Task details
Go through the records below and copy out every line that contains the word "name".
┌─ Input data
(* ===== verification/EvidenceFiles.v ===== *)
(** Evidence on disk: the directory a [FileSink] writes its envelopes to
    ([src/evidence_sink.go]), reading an envelope back and telling its kind
    ([src/admission_record.go], [src/outcome_record.go],
    [src/evidence_signing.go]), and the verification of a whole directory
    ([src/evidence_verify.go]).

    Reading envelopes and records of package [semantics] is the class
    [EnvelopeReading]. *)
From Stdlib Require Import Ascii.
From S2P Require Import Prelude GoStrings GoTime GoJson GoClock GoHttp GoFiles Types Sha256 Constraints AdmissionTypes Clc Credential Evidence Records.
Local Open Scope string_scope.
Local Open Scope Z_scope.
Local Open Scope list_scope.

(** * Definitions *)

(** Package [semantics]: envelopes as JSON, their statement and record, and the
    checks of both. *)
Class EnvelopeReading `{EvidenceSemantics} := {
  MarshalIndent_Envelope : Envelope -> result string;
  Unmarshal_Envelope : string -> result Envelope;
  Envelope_Statement : Envelope -> result Statement;
  Envelope_Check : Envelope -> option error;
  Envelope_DecisionRecord : Envelope -> result DecisionRecord;
  Record_Verify : DecisionRecord -> option error;
  RecReason : DecisionRecord -> string;
  RecUnresolved : DecisionRecord -> list string;
  PredicateTypeCLCDecision : string;
  ErrEnvelopeSignature : error;
  PAE : string -> bytes -> bytes;
  dec_Digest : Digest -> json -> result Digest
}.

(** The text of the bytes of a payload. *)
Definition bytes_text (b : bytes) : string :=
  String.string_of_list_ascii (map (fun x => chr (byte_z x)) b).

(** [[]T]: each element into the one that was there, a new one into the zero
    value. *)
Fixpoint dec_elements {A} (zero : A) (dec : A -> json -> result A) (old : list A) (l : list json) : result (list A) :=
  match l with
  | [] => Ok []
  | v :: l' => a ← dec (default zero (head old)) v; rest ← dec_elements zero dec (tail old) l'; Ok (a :: rest)
  end.
Definition dec_slice {A} (zero : A) (dec : A -> json -> result A) (old : list A) (v : json) : result (list A) :=
  match v with JNull => Ok [] | JArr l => dec_elements zero dec old l | _ => Err json_type_error end.

(** [src/evidence_sink.go:FileSink] *)
Record FileSink := { FDir : string; FRecorderID : string }.

(** What can go wrong in a run of a sink for reasons outside the file system. *)
Record io_faults := { io_mkdir : option error; io_write : option (error * option nat) }.

(** A callback that verifies one signature. *)
Abbreviation VerifyFn := (string -> bytes -> bytes -> option error).

(** [src/admission_record.go:EvidenceKind] *)
Inductive EvidenceKind := KindDecision | KindAdmission | KindOutcome.

(** [src/evidence_verify.go:EvidenceFailure] *)
Record EvidenceFailure := { FailPath : string; FailReason : message }.
(** [src/evidence_verify.go:EvidenceVerifyReport] *)
Record EvidenceVerifyReport := {
  Total : Z; RDecision : Z; RAdmission : Z; ROutcome : Z; OrphanOutcome : Z; Failures : list EvidenceFailure
}.

(** The statement of an envelope as the parsers read it; a predicate that is not
    there has no bytes. *)
Record statement_head := { HType : string; HPredicateType : string; HPredicate : option json }.

Section EvidenceFiles.
  Context {ES : EvidenceSemantics} {ER : EnvelopeReading}.

(** ** Writing *)

(** [src/evidence_sink.go:337-350 FileSink.Emit] the file of an envelope; the
    same steps end the other two methods. *)
Definition write_envelope (s : FileSink) (io : io_faults) (fs : FS) (name body : string) : result string * FS :=
  let name := if String.eqb (FRecorderID s) "" then name else FRecorderID s +:+ "-" +:+ name in
  match MkdirAll (io_mkdir io) fs (FDir s) with
  | (Some err, fs) => (Err err, fs)
  | (None, fs) =>
      let path := Join (FDir s) (name +:+ ".json") in
      match WriteFile (io_write io) fs path (body +:+ String nl "") with
      | (Some err, fs) => (Err err, fs)
      | (None, fs) => (Ok path, fs)
      end
  end.

Definition needs_directory : error := ErrNew "evidence: FileSink needs a directory".

(** [src/evidence_sink.go:FileSink.Emit] *)
Definition FileSink_Emit (s : FileSink) (io : io_faults) (fs : FS) (rec : DecisionRecord) (env : Envelope)
  : result RecordRef * FS :=
  if String.eqb (FDir s) "" then (Err needs_directory, fs)
  else match MarshalIndent_Envelope env with
  | Err err => (Err err, fs)
  | Ok body =>
      let digest := hex_encode (Value (InputDigest rec)) in
      match write_envelope s io fs digest body with
      | (Err err, fs) => (Err err, fs)
      | (Ok path, fs) => (Ok {| RefDigest := digest; RefVerdict := RecVerdict rec; RefPath := path |}, fs)
      end
  end.

(** [src/evidence_sink.go:FileSink.EmitAdmission] *)
Definition FileSink_EmitAdmission (s : FileSink) (io : io_faults) (fs : FS) (rec : AdmissionRecord) (env : Envelope)
  : result RecordRef * FS :=
  if String.eqb (FDir s) "" then (Err needs_directory, fs)
  else match MarshalIndent_Envelope env with
  | Err err => (Err err, fs)
  | Ok body =>
      match admissionRef rec with
      | Err err => (Err err, fs)
      | Ok ref =>
          match write_envelope s io fs ("admission-" +:+ RefDigest ref) body with
          | (Err err, fs) => (Err err, fs)
          | (Ok path, fs) => (Ok {| RefDigest := RefDigest ref; RefVerdict := RefVerdict ref; RefPath := path |}, fs)
          end
      end
  end.

(** [src/evidence_sink.go:FileSink.EmitOutcome] *)
Definition FileSink_EmitOutcome (s : FileSink) (io : io_faults) (fs : FS) (rec : OutcomeRecord) (env : Envelope)
  : result RecordRef * FS :=
  if String.eqb (FDir s) "" then (Err needs_directory, fs)
  else match MarshalIndent_Envelope env with
  | Err err => (Err err, fs)
  | Ok body =>
      match DigestOf_outcome rec with
      | Err err => (Err err, fs)
      | Ok digest =>
          let digest := hex_encode (Value digest) in
          match write_envelope s io fs ("outcome-" +:+ digest) body with
          | (Err err, fs) => (Err err, fs)
          | (Ok path, fs) => (Ok {| RefDigest := digest; RefVerdict := OOutcome rec; RefPath := path |}, fs)
          end
      end
  end.

(** ** Decoding *)

Definition dec_identity : AdmissionIdentity -> json -> result AdmissionIdentity := dec_struct (fun i k v =>
  if field_is "principal" k then s ← dec_string (IPrincipal i) v;
    Ok {| IPrincipal := s; IAgentID := IAgentID i; ISerial := ISerial i; ISPIFFEID := ISPIFFEID i |}
  else if field_is "agentId" k then s ← dec_string (IAgentID i) v;
    Ok {| IPrincipal := IPrincipal i; IAgentID := s; ISerial := ISerial i; ISPIFFEID := ISPIFFEID i |}
  else if field_is "serial" k then s ← dec_string (ISerial i) v;
    Ok {| IPrincipal := IPrincipal i; IAgentID := IAgentID i; ISerial := s; ISPIFFEID := ISPIFFEID i |}
  else if field_is "spiffeId" k then s ← dec_string (ISPIFFEID i) v;
    Ok {| IPrincipal := IPrincipal i; IAgentID := IAgentID i; ISerial := ISerial i; ISPIFFEID := s |}
  else Ok i).

Definition dec_fact : AdmissionFact -> json -> result AdmissionFact := dec_struct (fun f k v =>
  if field_is "type" k then s ← dec_string (FactType f) v;
    Ok {| FactType := s; FactDigest := FactDigest f; FactNote := FactNote f |}
  else if field_is "digest" k then d ← dec_Digest (FactDigest f) v;
    Ok {| FactType := FactType f; FactDigest := d; FactNote := FactNote f |}
  else if field_is "note" k then s ← dec_string (FactNote f) v;
    Ok {| FactType := FactType f; FactDigest := FactDigest f; FactNote := s |}
  else Ok f).

Definition zero_identity : AdmissionIdentity := {| IPrincipal := ""; IAgentID := ""; ISerial := ""; ISPIFFEID := "" |}.
Definition zero_fact : AdmissionFact := {| FactType := ""; FactDigest := {| Alg := ""; Value := [] |}; FactNote := "" |}.

(** A reason read back is its text. *)
Definition text_message (s : string) : message := Errorf "%s" [AStr s].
└─
The answer
Definition write_envelope (s : FileSink) (io : io_faults) (fs : FS) (name body : string) : result string * FS :=
  let name := if String.eqb (FRecorderID s) "" then name else FRecorderID s +:+ "-" +:+ name in
      let path := Join (FDir s) (name +:+ ".json") in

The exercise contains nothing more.